Collier estimates the causal effect of emergency credit on households’ finances after a negative shock. He links application data from the U.S. Federal Disaster Loan program, which provides loans to households that have uninsured damages from a federally-declared natural disaster, to a panel of credit records before and after the shock. He exploits a discontinuity in the loan approval rules that led applicants with debt-to-income ratios below 40% to be differentially likely to be approved. Using an instrumented difference-in-differences research design, he finds that credit provision at the time of a shock significantly reduces severe financial distress, decreasing the likelihood of filing for bankruptcy by 61% in the three years following the disaster. He explores mechanisms using additional quasi-experimental variation in interest rates, finding support for a liquidity-based explanation. Credit provision in a time of crisis has real consumption effects in the form of additional car purchases even 3 years after loan receipt. His findings suggest that well-timed liquidity provided to households in acute need can have substantial and persistent positive effects.
Bio:
Benjamin Collier is an Associate Professor of Risk Management and Insurance and a Tuttleman Research Fellow in the Fox School of Business at Temple University.
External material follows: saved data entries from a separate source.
(* ===== verification/RouterAuthority.v ===== *)
(** * What the router asks a provider runtime ([crates/server/src/router_*.rs])

    The four read-only producers behind the router's preflights: credentials
    ([router_auth.rs]), account policy ([router_policy.rs]), key-scoped prices
    ([router_pricing.rs]) and the KIMI model list ([router_catalog.rs]).  The
    second half composes them with the router's own readers: what a producer
    says and what the router makes of it.  The clock, the billing authority and
    the hot tariff book are arguments; an answer is the status and the JSON value
    of its body. *)
From S2P Require Import Prelude Text LedgerDb Accounts Tariffs MeterUsage TurnMeter KimiTariffs CodexTariffs GeminiTariffs MediaTariffs TariffPayload TariffBook.
From S2P Require Import Settlement BodyStore RouterWire RouterCatalog RouterPolicy RouterModels Ingress.
#[local] Open Scope Z_scope.

Record Answer := mkAnswer { an_status : Z; an_body : Value }.
Definition num (z : Z) : Value := VNumber (PosInt z).
Definition error_answer (status : Z) (code message : string) : Answer :=
  mkAnswer status (VObject [("error", VObject [("code", str code); ("message", str message)])]%string).
Definition unauthorized : Answer := error_answer 401 "unauthorized" "Invalid API credential.".
(** A runtime: the operator keys and the billing authority, when it has one. *)
Record Runtime (E : Type) := mkRuntime { rt_cfg : AuthConfig; rt_billing : option (string -> result E (option KeyAuth)) }.
Arguments mkRuntime {E}.
Arguments rt_cfg {E}.
Arguments rt_billing {E}.
(* ===== verification/Affinity.v ===== *)
(** * Cache-lineage affinity ([crates/forward/src/affinity.rs])

    Which home already holds the prompt prefix of a conversation: the keyed
    digests that identify a request, the process-local store behind its lock, and
    its composition with the shared store.  The hash functions, the size of a
    serialized value, the text of a number, the clock, the iteration order of a
    hash map and every answer of the shared store are arguments; monitoring
    counters are left out. *)
From stdpp Require Import sorting.
From S2P Require Import Prelude Text MeterUsage RouterWire RouterCatalog RouterModels Ingress.
#[local] Open Scope Z_scope.

(** ** Constants *)
Definition REDIS_PREFIX : string := "claude-api:aff:v1".
Definition REDIS_ROOT_PREFIX : string := "claude-api:aff:v2".
Definition REDIS_COOLING_PREFIX : string := "claude-api:cool:v1".
Definition MIN_COOLING_HINT_TTL_SECS : Z := 3.
Definition MAX_COOLING_HINT_TTL_SECS : Z := 8 * 24 * 3600.
Definition DEFAULT_LOCAL_CAP : Z := 100000.
Definition CACHE_ROOT_MIN_BYTES : Z := 4 * 1024.
Definition CACHE_ROOT_TTL_5M : Z := 5 * 60.
Definition CACHE_ROOT_TTL_30M : Z := 30 * 60.
Definition CACHE_ROOT_TTL_1H : Z := 60 * 60.
(* ===== verification/MediaPlane.v ===== *)
(** * The task-based media planes: what Suno and Tripo3D share
    ([crates/forward/src/suno/selection.rs], [pool.rs], [gateway.rs], mirrored by
    [crates/forward/src/tripo3d/])

    A request is placed on a profile under two cooling axes, attempted, rotated
    to another profile or answered, and once the provider has created the task it
    belongs to that profile.  Each plane has its own walls, verdicts and effects:
    the selector is generic in the reasons, the decision and the attempt loop in
    the verdicts, through the interface [PlaneVerdict] and its laws. *)
From S2P Require Import Prelude Text Tariffs MeterUsage RouterWire RouterCatalog.

(** [Iterator::min] on integers. *)
Definition least (l : list Z) : option Z := match l with [] => None | x :: l => Some (foldr Z.min x l) end.
Lemma least_spec l m : least l = Some m -> m ∈ l /\ forall x, x ∈ l -> m <= x.
Proof.
  destruct l as [|y l]; cbn; [done|]. intros [= <-]. induction l as [|z l [IH1 IH2]]; cbn; [set_solver by lia|].
  split; [destruct (Z.min_spec z (foldr Z.min y l)) as [[? ->]|[? ->]]; set_solver|].
  intros x Hx. assert (x = z \/ x ∈ y :: l) as [->|H%IH2] by set_solver; lia.
Qed.
Lemma least_None l : least l = None <-> l = [].
Proof. by destruct l. Qed.

(** ** Selection ([selection.rs]) *)
Section Selection.
Context {Hard Soft : Type}.

Record Candidate := mkCandidate {
  profile_id : string; hard : option Hard; soft : option Soft; inflight : Z }.
Definition is_hard_eligible (c : Candidate) : bool := match hard c with None => true | Some _ => false end.
Definition is_eligible (c : Candidate) : bool := is_hard_eligible c && match soft c with None => true | Some _ => false end.

(** The stable sort by profile id. *)
Fixpoint insert_by_id (c : Candidate) (l : list Candidate) : list Candidate :=
  match l with
  | [] => [c]
  | x :: l => if String.leb (profile_id c) (profile_id x) then c :: x :: l else x :: insert_by_id c l
  end.
Definition sort_by_id (l : list Candidate) : list Candidate := foldr insert_by_id [] l.

Definition tied (eligible : list Candidate) : list Candidate :=
  match least (map inflight eligible) with
  | None => []
  | Some best => sort_by_id (List.filter (fun c => inflight c =? best) eligible)
  end.
Definition pick (eligible : list Candidate) (cursor : Z) : option Candidate :=
  match eligible with
  | [] => None
  | _ => tied eligible !! Z.to_nat (cursor mod Z.of_nat (length (tied eligible)))
  end.
Definition select (candidates : list Candidate) (cursor : Z) : option Candidate :=
  pick (List.filter is_eligible candidates) cursor.
Definition select_ignoring_soft (candidates : list Candidate) (cursor : Z) : option Candidate :=
  pick (List.filter is_hard_eligible candidates) cursor.
Definition ineligible_ids (candidates : list Candidate) : gset string :=
  list_to_set (map profile_id (List.filter (fun c => negb (is_eligible c)) candidates)).
Definition hard_ineligible_ids (candidates : list Candidate) : gset string :=
  list_to_set (map profile_id (List.filter (fun c => negb (is_hard_eligible c)) candidates)).

(** ** The gateway's use of it: a roster as the selection reads it, every
    profile with its candidate unless it is out of routing. *)
Abbreviation view := (list (string * option Candidate)).
Definition candidates_of (v : view) (skip : string -> bool) : list Candidate :=
  omap snd (List.filter (fun p => negb (skip p.1)) v).
Definition find_profile (v : view) (id : string) : option string :=
  fst <$> List.find (fun p => bool_decide (p.1 = id)) v.
Definition in_set (s : gset string) (id : string) : bool := bool_decide (id ∈ s).

(** Strict pass, then the pass that ignores the soft axis. *)
Definition two_pass (candidates : list Candidate) (cursor : Z) : option Candidate :=
  match select candidates cursor with Some c => Some c | None => select_ignoring_soft candidates cursor end.
Definition select_profile (v : view) (excluded : gset string) (cursor : Z) : option string :=
  c ← two_pass (candidates_of v (in_set excluded)) cursor; find_profile v (profile_id c).
(** With the profile an upload is pinned to, when there is one. *)
Definition select_pinned (v : view) (excluded : gset string) (sticky : option string) (cursor : Z) : option string :=
  match sticky with
  | Some pinned =>
      c ← List.find (fun c => bool_decide (profile_id c = pinned) && is_hard_eligible c) (candidates_of v (in_set excluded));
      find_profile v (profile_id c)
  | None => select_profile v excluded cursor
  end.
Definition remaining_count (v : view) (excluded : gset string) (current : string) : Z :=
  let candidates := candidates_of v (fun id => bool_decide (id = current) || in_set excluded id) in
  let strict := Z.of_nat (length (List.filter is_eligible candidates)) in
  if 0 <? strict then strict else Z.of_nat (length (List.filter is_hard_eligible candidates)).

(** ** Placement *)
Lemma media_insert_by_id_perm c l : insert_by_id c l ≡ₚ c :: l.
Proof. induction l as [|x l IH]; cbn; [done|]. case_match; [done|]. rewrite IH. constructor. Qed.
Lemma media_sort_by_id_perm l : sort_by_id l ≡ₚ l.
Proof. induction l as [|x l IH]; cbn; [done|]. by rewrite media_insert_by_id_perm, IH. Qed.
Lemma media_tied_spec l c : c ∈ tied l <-> c ∈ l /\ forall d, d ∈ l -> inflight c <= inflight d.
Proof.
  unfold tied. destruct (least _) as [m|] eqn:E.
  - apply least_spec in E as [Hm Hl]. apply list_elem_of_fmap in Hm as (b & -> & Hb).
    rewrite media_sort_by_id_perm, elem_of_lfilter, Z.eqb_eq. split.
    + intros [Hc ->]. split; [done|]. intros d Hd. apply Hl, list_elem_of_fmap. eauto.
    + intros [Hc H]. split; [done|]. specialize (H b Hb).
      specialize (Hl (inflight c) ltac:(apply list_elem_of_fmap; eauto)). lia.
  - apply least_None in E. destruct l; [|done]. set_solver.
Qed.
Lemma media_tied_nonempty l : l <> [] -> tied l <> [].
Proof.
  intros Hl E. destruct (least (map inflight l)) as [m|] eqn:Em; [|by apply least_None in Em; destruct l].
  apply least_spec in Em as [Hm Hmin]. apply list_elem_of_fmap in Hm as (b & -> & Hb).
  apply (not_elem_of_nil b). rewrite <- E. apply media_tied_spec. split; [done|].
  intros d Hd. apply Hmin, list_elem_of_fmap. eauto.
Qed.
Lemma pick_elem l cursor c : pick l cursor = Some c -> c ∈ tied l.
Proof. destruct l; [done|]. apply list_elem_of_lookup_2. Qed.
Lemma pick_None l cursor : 0 <= cursor -> pick l cursor = None <-> l = [].
Proof.
  intros Hc. split; [|by intros ->]. intros H. destruct l as [|x l]; [done|]. exfalso.
  pose proof (media_tied_nonempty (x :: l) ltac:(done)) as Ht. unfold pick in H. destruct (tied (x :: l)) as [|y t] eqn:E; [done|].
  apply lookup_ge_None in H. pose proof (Z.mod_pos_bound cursor (Z.of_nat (length (y :: t))) ltac:(cbn; lia)). lia.
Qed.
Lemma filter_nil_iff {A} (p : A -> bool) l : List.filter p l = [] <-> forall x, x ∈ l -> p x = false.
Proof.
  split.
  - intros E x Hx. destruct (p x) eqn:Ep; [|done]. exfalso. apply (not_elem_of_nil x). rewrite <- E. by apply elem_of_lfilter.
  - intros H. destruct (List.filter p l) as [|x l'] eqn:E; [done|]. exfalso.
    assert (Hx : x ∈ List.filter p l) by (rewrite E; set_solver). apply elem_of_lfilter in Hx as [Hx Hp]. by rewrite H in Hp.
Qed.
Lemma eligible_hard c : is_eligible c = true -> is_hard_eligible c = true.
Proof. unfold is_eligible. by intros [? _]%andb_true_iff. Qed.

Lemma two_pass_Some l cursor c : two_pass l cursor = Some c ->
  c ∈ l /\ is_hard_eligible c = true
  /\ (is_eligible c = false -> forall d, d ∈ l -> is_eligible d = false)
  /\ (forall d, d ∈ l -> is_eligible d = true -> inflight c <= inflight d).
Proof.
  unfold two_pass. destruct (select l cursor) as [d|] eqn:E.
  - intros [= ->]. apply pick_elem, media_tied_spec in E as [[Hc He]%elem_of_lfilter Hm].
    split; [done|]. split; [by apply eligible_hard|]. split; [congruence|].
    intros d Hd Hde. apply Hm, elem_of_lfilter. done.
  - intros H. apply pick_elem, media_tied_spec in H as [[Hc He]%elem_of_lfilter Hm]. split; [done|]. split; [done|].
    assert (Hn : forall d, d ∈ l -> is_eligible d = false).
    { apply filter_nil_iff. unfold select, pick in E. destruct (List.filter is_eligible l) as [|x k] eqn:Ef; [done|]. exfalso.
      pose proof (media_tied_nonempty (x :: k) ltac:(done)) as Ht. destruct (tied (x :: k)) as [|y t] eqn:Et; [done|].
      apply lookup_ge_None in E. pose proof (Z.mod_pos_bound cursor (Z.of_nat (length (y :: t))) ltac:(cbn; lia)). lia. }
    split; [by intros _|]. intros d Hd Hde. by rewrite Hn in Hde.
Qed.
Lemma two_pass_None l cursor : 0 <= cursor -> two_pass l cursor = None <-> forall c, c ∈ l -> is_hard_eligible c = false.
Proof.
  intros Hcur. unfold two_pass. split.
  - destruct (select l cursor) eqn:E; [done|]. intros H. apply pick_None in H; [|done]. exact (proj1 (filter_nil_iff _ _) H).
  - intros H. assert (E : select l cursor = None).
    { apply pick_None; [done|]. apply filter_nil_iff. intros x Hx. destruct (is_eligible x) eqn:Ex; [|done].
      apply eligible_hard in Ex. by rewrite H in Ex. }
    rewrite E. apply pick_None; [done|]. by apply (proj2 (filter_nil_iff _ _)).
Qed.
(** C25: A final generation is charged exactly what it earned.  A movement of credits
    attributed to it within its reserve is charged as it is; a failed generation
    with no movement is free; everything else is charged at the reserve and marked
    as such.  The charge never exceeds the reserve, the nanodollar leg is the
    native leg at the fixed rate, no admitted price overflows, the customer pays
    the rounded product with the pinned multiplier in one call that also returns
    the hold, and the turn event is delivered exactly when its identity is
    complete: its money legs never make it invalid. *)
Theorem suno_settlement_exact (c : DrainContext) (f : Finalized) (store : string -> option string) (r : final_reading) (completed_at : Z) :
  dc_reserve_credits c = kind_reserve_credits (dc_kind c) ->
  (forall rv, dc_reservation c = Some rv -> 0 <= rv_mult_bp rv <= i64_max) ->
  let reserve := dc_reserve_credits c in
  let delta := attributed_delta (dc_baseline c) r in
  let credits := earned (succeeded_of f) delta reserve in
  let nano := 4000000 * credits in
  let out := finalize_generation true c f store r completed_at in
  0 <= credits <= reserve
  /\ f_settles out = match dc_reservation c with
     | Some rv => [mkSettle (rv_hold rv) (Z.min i64_max ((nano * rv_mult_bp rv + 5000) / 10000)) None (if 0 <? credits then Some nano else None)]
     | None => []
     end
  /\ (f_turn out <> None <-> identity_ok c f completed_at = true)
  /\ (forall ev post, f_turn out = Some (ev, post) -> post = fr_post r /\ ev_native_millicredits ev = 1000 * credits
        /\ ev_api_nanousd ev = nano /\ ev_schedule_derived ev = negb (provider_reported delta reserve))
  /\ f_counted out = mkCounted (if bool_decide (is_Some delta) && negb (provider_reported delta reserve)
                                  && negb (negb (succeeded_of f) && bool_decide (delta = Some 0)) then 1 else 0)
                               (if bool_decide (delta = None) then 1 else 0).
Proof.
  intros Hres Hmult reserve delta credits nano out.
  assert (Hr : 0 < reserve <= 50) by (unfold reserve; rewrite Hres; destruct (dc_kind c); by vm_compute).
  destruct (price_decided (succeeded_of f) delta reserve ltac:(lia)) as [Hp Hn]. fold credits in Hp, Hn.
  assert (Hnano : SUNO_NANOUSD_PER_MILLICREDIT * (1000 * credits) = nano) by (unfold SUNO_NANOUSD_PER_MILLICREDIT, nano; lia).
  assert (Hnb : 0 <= nano <= 200000000) by (unfold nano; lia).
  unfold out, finalize_generation. fold delta reserve. destruct (decide_money (succeeded_of f) delta reserve) as [money n] eqn:Em.
  cbn [fst] in Hp. rewrite Hp. cbn [f_settles f_turn f_counted]. clear Hp. clearbody credits reserve. split; [lia|]. split; [|split; [|split]].
  - rewrite Hnano, settle_exact_spec by (done || lia). destruct (dc_reservation c) as [rv|]; [|done].
    f_equal. f_equal. unfold nano. by destruct (Z.ltb_spec 0 credits), (Z.ltb_spec 0 (4000000 * credits)); try lia.
  - rewrite <- (validate_event_identity c f completed_at (1000 * credits) (negb (provider_reported delta reserve)) _ ltac:(lia) eq_refl).
    destruct (validate_event _) as [x|e]; split; try done; [by exists x|by intros [? ?]].
  - intros ev post. destruct (validate_event _); [|done]. intros [= <- <-]. by rewrite <- Hnano.
  - unfold decide_money, provider_reported in *. destruct delta as [d|]; [|by injection Em as <- <-].
    rewrite (bool_decide_eq_true_2 (is_Some (Some d))) by eauto. rewrite (bool_decide_eq_false_2 (Some d = None)) by done.
    replace (bool_decide (Some d = Some 0)) with (d =? 0)
      by (destruct (Z.eqb_spec d 0); [by rewrite bool_decide_eq_true_2 by congruence|by rewrite bool_decide_eq_false_2 by congruence]).
    destruct (negb (succeeded_of f) && (d =? 0)) eqn:Ez.
    + injection Em as <- <-. cbn. by rewrite andb_false_r.
    + cbn. rewrite andb_true_r. destruct ((0 <? d) && (d <=? reserve)); by injection Em as <- <-.
Qed.

(** ** The drain ends *)
(** The drain of a created generation always ends, and settles once.  With polls
    three seconds apart, unless a shutdown intervenes, it ends within 601 polls,
    whatever the provider answers.  A shutdown settles nothing and leaves the
    record open; every other end settles the reservation in exactly one call,
    returns exactly its hold, finalizes the record, and reports it complete
    exactly if the provider said that the generation succeeded.  A turn event is
    produced only by a generation the provider finished, and only such an end
    touches the health of the profile, whose walls it leaves standing. *)
Theorem suno_drain_ends (env : nat -> suno_poll) (e : end_env) (c : DrainContext) (ids : list string) (h : ProfileHealth)
    (g : Generations) (r : GenerationRecord) :
  0 <= sp_elapsed_ms (env 0%nat) ->
  (forall i, sp_abort (env (S i)) = true \/ sp_elapsed_ms (env i) + POLL_INTERVAL_MS <= sp_elapsed_ms (env (S i))) ->
  g !! dc_request_id c = Some r -> g_finalized r = false -> ee_authority e = true ->
  exists out calls turn h' g', drain_generation 601 env e c ids h g = Some (out, calls, turn, h', g')
  /\ (exists r', g' !! dc_request_id c = Some r' /\ g_account r' = g_account r
       /\ (g_finalized r' = true <-> out <> Aborted)
       /\ (forall f, out = Finished f -> g_status r' = "complete" <-> succeeded_of f = true))
  /\ (out = Aborted -> calls = [])
  /\ (out <> Aborted -> forall rv, dc_reservation c = Some rv -> exists call, calls = [call] /\ sc_hold call = rv_hold rv)
  /\ (turn <> None -> exists f, out = Finished f)
  /\ rate_limit_cool_until h' = rate_limit_cool_until h /\ quota_walled h' = quota_walled h
  /\ ((forall f, out <> Finished f) -> h' = h).
Proof.
  intros H0 Hstep Hr Hfin Hau. unfold drain_generation.
  destruct (drain_ends suno_ends (ee_authority e) (finalized_record c e) POLL_INTERVAL_MS 600 (fun i => poll_of (dc_kind c) ids (env i))
    (dc_request_id c) (dc_reservation c) (ee_now e) g r) as (out & calls & turn & g' & -> & (r' & Hr' & Ha & Hf & Hs) & Hab & Hone & Ht);
    [done|vm_compute; discriminate|done..| |].
  { intros i f _. cbn. unfold finalize_generation. rewrite Hau. destruct (decide_money _ _ _) as [money n].
    destruct (price money _) as [[[nat_ api] der]|]; [apply settle_exact_once|apply settle_conservative_once]. }
  cbn [mbind option_bind]. exists out, calls, turn, (drained_health out h), g'. split; [done|]. split.
  - exists r'. split; [done|]. split; [done|]. split; [done|]. intros f Ho. rewrite (Hs f Ho). cbn. by destruct f as [cl []| |].
  - split; [done|]. split; [intros Ho rv Hrv; specialize (Hone Ho); by rewrite Hrv in Hone|]. split; [done|].
    destruct out as [| | |f]; try done. split; [done|]. split; [done|]. intros Ho. by destruct (Ho f).
Qed.

(** ** Reading generations *)
(** Customers read exactly their own generations and those of the operator.  A
    view is answered exactly if the record exists and its owner, where it has one,
    is the reader or the reader is the operator; an artifact only under the same
    condition and only by a name the record holds.  Tracking a new generation
    forgets no other generation that still runs, whatever the iteration order of
    the map, and keeps the map within its capacity as long as a finished record
    can make room. *)
Theorem suno_generations_isolated (path : string -> string -> string) (g : Generations) (id : string) (requester : option string) :
  (is_Some (generation_view g id requester) <->
     exists r, g !! id = Some r /\ (requester = None \/ g_account r = None \/ g_account r = requester))
  /\ (forall name p, generation_artifact_path path g id name requester = Some p ->
        p = path id name /\ exists v, generation_view g id requester = Some v /\ name ∈ v_artifacts v)
  /\ (forall entries request_id k account now, entries ≡ₚ map_to_list g ->
        let g' := track_generation entries g request_id k account now in
        (forall j r, g !! j = Some r -> g_finalized r = false -> j <> request_id -> g' !! j = Some r)
        /\ (Z.of_nat (size g) <= TRACK_CAPACITY -> g !! request_id = None ->
            (exists j r, g !! j = Some r /\ g_finalized r = true) -> Z.of_nat (size g') <= TRACK_CAPACITY)).
Proof.
  split; [|split].
  - rewrite <- read_record_spec. unfold generation_view. destruct (read_record g id requester); cbn; (split; intros [y Hy]; [|]); by eauto.
  - intros name p (-> & r & Hr & Hin)%artifact_path_spec. split; [done|]. unfold generation_view. rewrite Hr. by eexists.
  - intros entries request_id k account now Hp. by apply track_record_spec.
Qed.

(** ** Runs *)
Definition demo_clip (id status : string) : Value :=
  VObject [("id", VString id); ("status", VString status); ("audio_url", VString "https://cdn/x")].
Definition demo_poll (clips : list Value) (elapsed : Z) : suno_poll :=
  mkSunoPoll false elapsed (Ok ()) (WAnswer 200 true (Some (VArray clips))) 2000.
(** While one of two clips still streams, the record already says complete. *)
Example complete_before_delivery :
  poll_upstream Song ["a"; "b"] (Ok ()) (WAnswer 200 true (Some (VArray [demo_clip "a" "complete"; demo_clip "b" "streaming"])))
  = Ok (Pending "complete").
Proof. vm_compute. reflexivity. Qed.
Definition demo_context : DrainContext :=
  mkContext "req" Song (Some "v5") 5 1000 "subject" "Pro" (Some (mkReservation "acct" "key" HOLD_NANO 11000))
    (Some (mkBaseline (mkSnapshot (Some 500) None None None) 7)).
Definition demo_generations : Generations := {["req" := mkRecord Song (Some "acct") "created" () [] 1000 1000 None false]}.
Definition demo_final : Finalized := Clips [mkClip "a" (Some Complete) None None [("audio_url", "https://cdn/x")]] true.
Definition demo_reading : final_reading := mkReading (Some (mkSnapshot (Some 496) None None None)) 7.
Definition demo_end : end_env := mkEnd true Some demo_reading 3000.
Definition demo_polls (i : nat) : suno_poll :=
  demo_poll [demo_clip "a" (match i with O => "queued" | _ => "complete" end)] (Z.of_nat i * 3000).
(** Four credits at eleven tenths of the price. *)
Example demo_drain :
  (fun x => (x.1.1.1.1, x.1.1.1.2)) <$> drain_generation 601 demo_polls demo_end demo_context ["a"] ProfileHealth_default demo_generations
  = Some (Finished demo_final, [mkSettle 0 17600000 None (Some 16000000)]).
Proof. vm_compute. reflexivity. Qed.
(** A lost generation, an expired drain and an overflow charge the hold, which is
    nothing. *)
Example conservative_settlement_is_free :
  settle_conservative_hold true (dc_reservation demo_context) "suno-generation-lost" = [mkSettle 0 0 (Some "suno-generation-lost") None].
Proof. reflexivity. Qed.
(** Any customer reads a generation of the operator. *)
Example operator_generation_readable :
  is_Some (generation_view {["req" := mkRecord Song None "created" () [] 1000 1000 None false]} "req" (Some "acct")).
Proof. vm_compute. eauto. Qed.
His research focuses on sustainability and severe climate risks. Specifically, he examines how businesses and households financially manage hurricanes and other severe events. He has published in Econometrica, the Journal of Risk and Insurance, and the Journal of Quantitative and Financial Analysis, among other outlets. His research has been covered in media outlets including the Wall Street Journal, Bloomberg, Marketplace, and the Harvard Business Review.